Miami Marlins
- Pitcher
- Born: August 10, 2003 (age 22) Columbus, Ohio, U.S.
- Bats: RightThrows: Right

= Jacob Miller (baseball) =

American baseball player (born 2003)

Jacob Lee Miller (born August 10, 2003) is an American professional baseball pitcher in the Miami Marlins organization.

==Amateur career==
Miller grew up in Baltimore, Ohio, and attended Liberty Union High School. He committed to play college baseball at the University of Louisville as a freshman in high school. As a junior, Miller went 9–1 with 143 strikeouts and a 0.70 ERA in 60 innings pitched. He was named the Ohio Gatorade Player of the Year in his senior season after going 9–1 with 133 strikeouts in 57 innings pitched. He was also named the All-Metro Player of the Year by the Columbus Dispatch. Miller also played basketball and ran track at Liberty Union. He was rated the best prospect for the Major League Baseball (MLB) draft in the state of Ohio.

==Professional career==
Miller was selected by the Miami Marlins with the 46th overall pick of the 2022 MLB draft. He signed with the team and received a $1,679,900 signing bonus.
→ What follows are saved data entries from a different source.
Module User.
(** Modelled from the spec: the user model, [get_user_model()], is not part
    of this module.  The spec gives it an id, a username, an email that may
    be empty and an optional creation timestamp; [date_joined] is [None] for
    a row that has no such value. *)
Record t : Type := mk {
  username : string;
  email : string;
  date_joined : option datetime.t }.
End User.

Module UserProfile.
(** [user = OneToOneField(get_user_model(), on_delete=CASCADE, null=False)] *)
Record t : Type := mk { user : Z }.
End UserProfile.

Module LinkedEmail.
(** [profile = ForeignKey('UserProfile', on_delete=CASCADE, null=False)],
    [address = EmailField(null=False)],
    [is_verified = BooleanField(default=False)] *)
Record t : Type := mk {
  profile : Z;
  address : string;
  is_verified : bool }.
End LinkedEmail.

Module Institution.
(** [name], [slug] (unique) and [cas_server_url]. *)
Record t : Type := mk {
  name : string;
  slug : string;
  cas_server_url : string }.
End Institution.

Module InstitutionAccount.
(** [profile] and [institution] are cascading foreign keys. *)
Record t : Type := mk {
  profile : Z;
  institution : Z;
  cas_id : string }.
End InstitutionAccount.

(** The database: one table per model, from primary key to row. *)
Record DB : Type := mkDB {
  users : gmap Z User.t;
  profiles : gmap Z UserProfile.t;
  linked_emails : gmap Z LinkedEmail.t;
  institutions : gmap Z Institution.t;
  accounts : gmap Z InstitutionAccount.t }.

(** What the module asks of the store. *)
Inductive Statement : Type :=
  | InsertUserProfile (row : UserProfile.t)
  | InsertLinkedEmail (row : LinkedEmail.t)
  | DeleteUsers (pks : list Z).

(** ** The monad of database code *)

Definition M (A : Type) : Type := DB -> Outcome A * DB.

Definition ret {A} (a : A) : M A := fun db => (Return a, db).

Definition bind {A B} (m : M A) (k : A -> M B) : M B := fun db =>
  match m db with
  | (Return a, db') => k a db'
  | (Raise e, db') => (Raise e, db')
  end.

(** A computation that cannot touch the database. *)
Definition lift {A} (o : Outcome A) : M A := fun db => (o, db).

(** [try: body except: handler], with a bare [except]. *)
Definition try_except {A} (body handler : M A) : M A := fun db =>
  match body db with
  | (Return a, db') => (Return a, db')
  | (Raise _, db') => handler db'
  end.

Declare Scope db_scope.
Delimit Scope db_scope with db.
Notation "x <~ m ;; k" := (bind m (fun x => k))
  (at level 100, m at next level, right associativity) : db_scope.
Notation "m ;;; k" := (bind m (fun _ => k))
  (at level 100, right associativity) : db_scope.
Local Open Scope db_scope.

(** ** Primary keys *)

(** The key given to a new row: one more than the largest in the table. *)
Definition next_pk {R} (table : gmap Z R) : Z :=
  1 + foldr Z.max 0 (map_to_list table).*1.

(** Python truthiness of a [str]. *)
Definition str_truthy (s : string) : bool :=
  match s with EmptyString => false | String _ _ => true end.

(** Python truthiness of a model instance: [models.Model] defines neither
    [__bool__] nor [__len__], so every instance is true. *)
Definition obj_truthy {R} (o : Obj R) : bool := true.

(** ** Queries *)

(** The profiles whose [user] is the user [u]. *)
Definition profiles_of (u : Z) (db : DB) : gmap Z UserProfile.t :=
  filter (fun kv => UserProfile.user kv.2 = u) (profiles db).

(** The linked emails whose [profile] is the profile [p]. *)
Definition linked_emails_of (p : Z) (db : DB) : gmap Z LinkedEmail.t :=
  filter (fun kv => LinkedEmail.profile kv.2 = p) (linked_emails db).

(** [Model.objects.get(pk=k)] on one table, as the descriptor of a related
    field does it: the row, or [DoesNotExist]. *)
Definition get_related {R} (table : DB -> gmap Z R) (k : Z) : M (Obj R) :=
  fun db =>
    match table db !! k with
    | Some r => (Return (mkObj k r), db)
    | None => (Raise DoesNotExist, db)
    end.

(** The lower-case form of an ASCII letter, every other character as it is:
    the folding that SQLite's LIKE applies to both sides. *)
Definition ascii_lower (c : Ascii.ascii) : Ascii.ascii :=
  let n := Ascii.N_of_ascii c in
  if ((65 <=? n) && (n <=? 90))%N then Ascii.ascii_of_N (n + 32) else c.

(** [p] is a prefix of [s] when the case of ASCII letters is ignored. *)
Fixpoint iprefix (p s : string) : bool :=
  match p with
  | EmptyString => true
  | String a p' =>
    match s with
    | EmptyString => false
    | String b s' => Ascii.eqb (ascii_lower a) (ascii_lower b) && iprefix p' s'
    end
  end.

(** The lookup [field__startswith=p] on the value [s], for a [p] without
    wildcard characters.  The database evaluates it: PostgreSQL, MySQL and
    Oracle compare the characters as they are; on SQLite the lookup is a LIKE,
    which ignores the case of ASCII letters. *)
Definition startswith (like_is_case_sensitive : bool) (p s : string) : bool :=
  if like_is_case_sensitive then String.prefix p s else iprefix p s.

(** The institution accounts whose [profile] is the profile [p]. *)
Definition accounts_of (p : Z) (db : DB) : gmap Z InstitutionAccount.t :=
  filter (fun kv => InstitutionAccount.profile kv.2 = p) (accounts db).


(** ** Integrity constraints *)

(** What the field declarations make the database keep: every foreign key
    points at a stored row, and [UserProfile.user], being one-to-one, is
    unique. *)
Record consistent (db : DB) : Prop := mkConsistent {
  profile_user : forall k p,
    profiles db !! k = Some p -> is_Some (users db !! UserProfile.user p);
  linked_email_profile : forall k e,
    linked_emails db !! k = Some e ->
    is_Some (profiles db !! LinkedEmail.profile e);
  account_profile : forall k a,
    accounts db !! k = Some a ->
    is_Some (profiles db !! InstitutionAccount.profile a);
  account_institution : forall k a,
    accounts db !! k = Some a ->
    is_Some (institutions db !! InstitutionAccount.institution a);
  profile_user_unique : forall k1 k2 p1 p2,
    profiles db !! k1 = Some p1 -> profiles db !! k2 = Some p2 ->
    UserProfile.user p1 = UserProfile.user p2 -> k1 = k2 }.

(** ** Sample data *)

Module Sample.

(** A store that accepts every statement. *)
Definition healthy_store : DB -> Statement -> option Exn := fun _ _ => None.

(** A store that accepts everything but an insert of a linked email. *)
Definition no_email_store : DB -> Statement -> option Exn := fun _ s =>
  match s with
  | InsertLinkedEmail _ => Some DatabaseError
  | _ => None
  end.

(** Day 738000 is 2021-07-29, day 700000 is 1917-07-15. *)
Definition morning (day : Z) : datetime.t := datetime.mk day 9 0 0 0.
Definition evening (day : Z) : datetime.t := datetime.mk day 21 30 0 0.

Definition alice : Obj User.t :=
  mkObj 1 (User.mk "alice" "a@x.com" (Some (morning 738000))).
Definition tmp_foo : Obj User.t :=
  mkObj 2 (User.mk "tmp-foo" "" (Some (evening 738000))).
Definition bob : Obj User.t :=
  mkObj 3 (User.mk "bob" "" (Some (morning 700000))).
Definition carol : Obj User.t :=
  mkObj 4 (User.mk "carol" "c@x.com" (Some (morning 738000))).

(** The users alice, tmp-foo and bob, just saved: nothing else is stored. *)
Definition db0 : DB :=
  mkDB {[ pk alice := fields alice; pk tmp_foo := fields tmp_foo;
          pk bob := fields bob ]} ∅ ∅ ∅ ∅.

(** [db0] after alice got her profile. *)
Definition db1 : DB :=
  mkDB (users db0) {[ 1 := UserProfile.mk (pk alice) ]} ∅ ∅ ∅.

(** A database in use: alice and tmp-foo have profiles, linked emails and,
    for tmp-foo, an account at the one institution; bob has nothing yet. *)
Definition db2 : DB :=
  mkDB (users db0)
       {[ 1 := UserProfile.mk (pk alice); 2 := UserProfile.mk (pk tmp_foo) ]}
       {[ 1 := LinkedEmail.mk 1 "a@x.com" true;
          2 := LinkedEmail.mk 2 "foo@x.com" false ]}
       {[ 1 := Institution.mk "Yale" "yale" "https://cas.x/" ]}
       {[ 1 := InstitutionAccount.mk 2 1 "foo1" ]}.

(** alice with her profile, and carol just saved. *)
Definition db3 : DB :=
  mkDB {[ pk alice := fields alice; pk carol := fields carol ]}
       {[ 1 := UserProfile.mk (pk alice) ]} ∅ ∅ ∅.


End Sample.

Section Receivers.

(** The store can refuse a statement for reasons of its own (connection
    lost, value too long for the column, ...). *)
Variable store_fault : DB -> Statement -> option Exn.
Miller made his professional debut after signing with the Florida Complex League Marlins and also played with the Jupiter Hammerheads, appearing in four games between both teams. In 2023, he played with the FCL Marlins and Jupiter, going 2–4 with a 4.36 ERA over 16 games. Miller played the 2024 season with the Beloit Snappers and Pensacola Blue Wahoos and pitched to a 6–6 record, 3.85 ERA, and 93 strikeouts over 114 2/3 innings and 23 starts. Miller returned to Pensacola for the 2025 season, starting 22 games and going 3–7 with a 4.59 ERA and 110 strikeouts over 117 2/3 innings. He returned to Pensacola in 2026.